Special diets should be a standard treatment for all children with attention-deficit hyperactivity disorder (ADHD), say researchers. Skip related content
The recommendation stems from work showing a link between food allergies and the condition that causes children to be over-active, impulsive and inattentive.
In the latest study, scientists looked at the effect eliminating certain foods from the individually-tailored diets of children aged four to eight with ADHD.
Fifty children were given the "elimination" diet while another 50 were put on a general healthy diet. further tuning of the diets then took place based on blood tests showing immune responses to 270 different foods.
Children with the restricted diet showed significant improvements in their ADHD symptoms, the researchers reported in The Lancet medical journal.
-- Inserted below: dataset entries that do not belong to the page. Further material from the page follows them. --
Lemma reads_wf a self s : wf self -> wf a -> NetParser.reads (read self) (encode a ++ s) a s.
Proof. intros [? _] [? ?]. apply read_encode; [congruence|done]. Qed.

End EthernetAddress.

#[export] Hint Resolve EthernetAddress.read_safe EthernetAddress.reads_wf : sponge.

Module EthernetHeader.

Definition LENGTH : Z := 14.
Definition TYPE_IPv4 : Z := 2048.
Definition TYPE_ARP : Z := 2054.

(** [struct EthernetHeader]. *)
Record t : Type := mk {
  dst : EthernetAddress.t;
  src : EthernetAddress.t;
  type : Z
}.

(** The member [_header{}] of a frame starts zeroed. *)
Definition default : t := mk (replicate 6 0) (replicate 6 0) 0.

Definition parse (self : t) : NetParser.P (ParseResult * t) :=
  p ← NetParser.get;
  if Buffer.size (NetParser.buffer p) <? LENGTH then mret (PacketTooShort, self)
  else
    dst ← EthernetAddress.read (dst self);
    src ← EthernetAddress.read (src self);
    type ← NetParser.u16;
    p ← NetParser.get;
    mret (NetParser.get_error p, mk dst src type).

Definition serialize (h : t) : bytes :=
  let ret := EthernetAddress.write [] (dst h) in
  let ret := EthernetAddress.write ret (src h) in
  NetUnparser.u16 ret (type h).

Record wf (h : t) : Prop := {
  wf_dst : EthernetAddress.wf (dst h);
  wf_src : EthernetAddress.wf (src h);
  wf_type : 0 <= type h < two16
}.

Lemma ether_header_parse_typed self : wf self -> NetParser.yields (parse self) (fun x => wf x.2).
Proof.
  intros [Hd Hs Ht]. unfold parse. yields_step. case_match; [by apply NetParser.yields_ret|].
  eapply NetParser.yields_bind; [by apply EthernetAddress.ether_read_wf|]. intros dst' Hd'.
  eapply NetParser.yields_bind; [by apply EthernetAddress.ether_read_wf|]. intros src' Hs'.
  repeat yields_step. by split.
Qed.

Lemma ether_header_default_wf : wf default.
Proof. split; cbn; [split; [done|repeat constructor; lia]..|lia]. Qed.

Lemma ether_header_serialize_layout h : serialize h =
  EthernetAddress.encode (dst h) ++ EthernetAddress.encode (src h) ++ NetUnparser.be 2 (type h).
Proof.
  unfold serialize, NetUnparser.u16.
  rewrite NetUnparser.unparse_app, !EthernetAddress.write_app, <- app_assoc. done.
Qed.

Lemma length_serialize h : wf h -> length (serialize h) = 14%nat.
Proof.
  intros [[Hd _] [Hs _] _]. rewrite ether_header_serialize_layout, !length_app, !EthernetAddress.ether_address_length_encode.
  rewrite NetUnparser.length_be, Hd, Hs. done.
Qed.

Lemma ether_header_parse_safe self : NetParser.safe (parse self).
Proof.
  unfold parse. apply NetParser.safe_bind; [apply NetParser.safe_get|intros p].
  case_match; [by auto with sponge|]. safe_steps. auto with sponge.
Qed.

Lemma ether_header_parse_serialize h payload self : wf self -> wf h ->
  NetParser.reads (parse self) (serialize h ++ payload) (NoError, h) payload.
Proof.
  intros [Hsd Hss _] Hh. pose proof (length_serialize h Hh) as Hl. destruct Hh as [Hd Hs Ht].
  unfold parse. apply NetParser.reads_get. intros p Hp _ Hi.
  unfold NetParser.buffer, NetParser.input in *. rewrite Buffer.size_str, Hi, length_app by done.
  unfold LENGTH. rewrite (proj2 (Z.ltb_ge _ _)) by lia.
  rewrite ether_header_serialize_layout, <- !app_assoc.
  eapply NetParser.reads_bind; [by auto with sponge|]. cbn beta.
  eapply NetParser.reads_bind; [by auto with sponge|]. reads_step.
  apply NetParser.reads_get. intros q _ Hq _. unfold NetParser.get_error. rewrite Hq.
  destruct h. apply NetParser.reads_ret.
Qed.

End EthernetHeader.

Module EthernetFrame.

(** [class EthernetFrame]: the private members. *)
Record t : Type := mk { header : EthernetHeader.t; payload : BufferList.t }.

Definition default : t := mk EthernetHeader.default BufferList.nil.

(** [parse]: the header parser's own result is dropped. *)
Definition parse (buffer : Buffer.t) (self : t) : res (ParseResult * t) :=
  '((_, h), p) ← EthernetHeader.parse (header self) (NetParser.make buffer);
  Ok (NetParser.get_error p, mk h (BufferList.of_buffer (NetParser.buffer p))).

Definition serialize (f : t) : BufferList.t :=
  let ret := BufferList.append BufferList.nil
    (BufferList.of_string (EthernetHeader.serialize (header f))) in
  BufferList.append ret (payload f).

Record wf (f : t) : Prop := {
  wf_header : EthernetHeader.wf (header f);
  wf_payload : BufferList.wf (payload f)
}.

Lemma flat_serialize f :
  BufferList.flat (serialize f) = EthernetHeader.serialize (header f) ++ BufferList.flat (payload f).
Proof. unfold serialize. by rewrite !BufferList.flat_append, BufferList.flat_of_string. Qed.

Lemma frame_parse_safe buffer self : Buffer.wf buffer ->
  exists r f, parse buffer self = Ok (r, f) /\ BufferList.wf (payload f) /\
    zlen (BufferList.flat (payload f)) < two64.
Proof.
  intros Hb. destruct (EthernetHeader.ether_header_parse_safe (header self) (NetParser.make buffer) Hb)
    as ([r h] & p & E & Hp & _).
  unfold parse. rewrite E. eexists _, _. split; [done|]. split; [by apply Forall_singleton|].
  cbn. rewrite app_nil_r. by apply Buffer.zlen_str_lt.
Qed.

Lemma frame_parse_serialized f buffer self : EthernetHeader.wf (header self) -> wf f ->
  Buffer.wf buffer -> Buffer.str buffer = BufferList.flat (serialize f) ->
  exists f', parse buffer self = Ok (NoError, f') /\ header f' = header f /\
    BufferList.wf (payload f') /\ BufferList.flat (payload f') = BufferList.flat (payload f).
Proof.
  intros Hs [Hh Hp] Hb Hstr. rewrite flat_serialize in Hstr.
  destruct (EthernetHeader.ether_header_parse_serialize (header f) (BufferList.flat (payload f)) (header self)
    Hs Hh (NetParser.make buffer)) as (p & E & Hw & He & Hi); [done..|].
  unfold parse. rewrite E. cbn. unfold NetParser.get_error. rewrite He.
  eexists. split; [done|]. split; [done|]. split; [by apply Forall_singleton|].
  cbn. by rewrite app_nil_r.
Qed.

(** Fewer bytes than a header are accepted as a frame, with the header that the frame
    had before: the header parser reports [PacketTooShort] without marking the parser. *)
Theorem runt_frame_accepted buffer self : Buffer.size buffer < EthernetHeader.LENGTH ->
  parse buffer self = Ok (NoError, mk (header self) (BufferList.of_buffer buffer)).
Proof.
  intros Hlt%Z.ltb_lt. unfold parse, EthernetHeader.parse, NetParser.get, mbind, res_bind, NetParser.P_bind.
  unfold NetParser.buffer, NetParser.make. cbn [NetParser._buffer]. by rewrite Hlt.
Qed.

End EthernetFrame.

Module ARPMessage.

Definition LENGTH : Z := 28.
Definition TYPE_ETHERNET : Z := 1.
Definition OPCODE_REQUEST : Z := 1.
Definition OPCODE_REPLY : Z := 2.

(** [struct ARPMessage]. *)
Record t : Type := mk {
  hardware_type : Z;
  protocol_type : Z;
  hardware_address_size : Z;
  protocol_address_size : Z;
  opcode : Z;
  sender_ethernet_address : EthernetAddress.t;
  sender_ip_address : Z;
  target_ethernet_address : EthernetAddress.t;
  target_ip_address : Z
}.

Definition default : t :=
  mk TYPE_ETHERNET EthernetHeader.TYPE_IPv4 6 4 0 (replicate 6 0) 0 (replicate 6 0) 0.

Definition supported (m : t) : bool :=
  (hardware_type m =? TYPE_ETHERNET) && (protocol_type m =? EthernetHeader.TYPE_IPv4) &&
  (hardware_address_size m =? 6) && (protocol_address_size m =? 4) &&
  ((opcode m =? OPCODE_REQUEST) || (opcode m =? OPCODE_REPLY)).

(** The body of [parse] once the parser has been set up.  An unsupported message
    keeps its addresses. *)
Definition parse_body (self : t) : NetParser.P (ParseResult * t) :=
  p ← NetParser.get;
  if Buffer.size (NetParser.buffer p) <? LENGTH then mret (PacketTooShort, self)
  else
    hardware_type ← NetParser.u16;
    protocol_type ← NetParser.u16;
    hardware_address_size ← NetParser.u8;
    protocol_address_size ← NetParser.u8;
    opcode ← NetParser.u16;
    let m := mk hardware_type protocol_type hardware_address_size protocol_address_size opcode
                (sender_ethernet_address self) (sender_ip_address self)
                (target_ethernet_address self) (target_ip_address self) in
    if negb (supported m) then mret (Unsupported, m)
    else
      sender_ethernet_address ← EthernetAddress.read (sender_ethernet_address self);
      sender_ip_address ← NetParser.u32;
      target_ethernet_address ← EthernetAddress.read (target_ethernet_address self);
      target_ip_address ← NetParser.u32;
      p ← NetParser.get;
      mret (NetParser.get_error p,
            mk hardware_type protocol_type hardware_address_size protocol_address_size opcode
               sender_ethernet_address sender_ip_address
               target_ethernet_address target_ip_address).

Definition parse (buffer : Buffer.t) (self : t) : res (ParseResult * t) :=
  '(r, _) ← parse_body self (NetParser.make buffer);
  Ok r.

Definition serialize (m : t) : res bytes :=
  if negb (supported m) then Throw runtime_error
  else
    let ret := [] in
    let ret := NetUnparser.u16 ret (hardware_type m) in
    let ret := NetUnparser.u16 ret (protocol_type m) in
    let ret := NetUnparser.u8 ret (hardware_address_size m) in
    let ret := NetUnparser.u8 ret (protocol_address_size m) in
    let ret := NetUnparser.u16 ret (opcode m) in
    let ret := EthernetAddress.write ret (sender_ethernet_address m) in
    let ret := NetUnparser.u32 ret (sender_ip_address m) in
    let ret := EthernetAddress.write ret (target_ethernet_address m) in
    let ret := NetUnparser.u32 ret (target_ip_address m) in
    Ok ret.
The authors, led by Professor Jan Buitelaar, from Radboud University, the Netherlands, wrote: "We think that dietary intervention should be considered in all children with ADHD, provided parents are willing to follow a diagnostic restricted elimination diet for a five-week period, and provided expert supervision is available.
"Children who react favourably to this diet should be diagnosed with food-induced ADHD and should enter a challenge procedure, to define which foods each child reacts to, and to increase the feasibility and to minimise the burden of the diet."
Drugs or behavioural treatments should be considered for children who do not respond to a dietary approach, said the researchers.
But Professor David Daley, from the Institute of Mental Health at the University of Nottingham, said it would be "premature" to assume that dieting can tackle ADHD.
"We need to know more about how expensive the intervention is, how motivated parents need to be to make it work, and how easy it is for parents to get their ADHD child to stick to the diet," he said.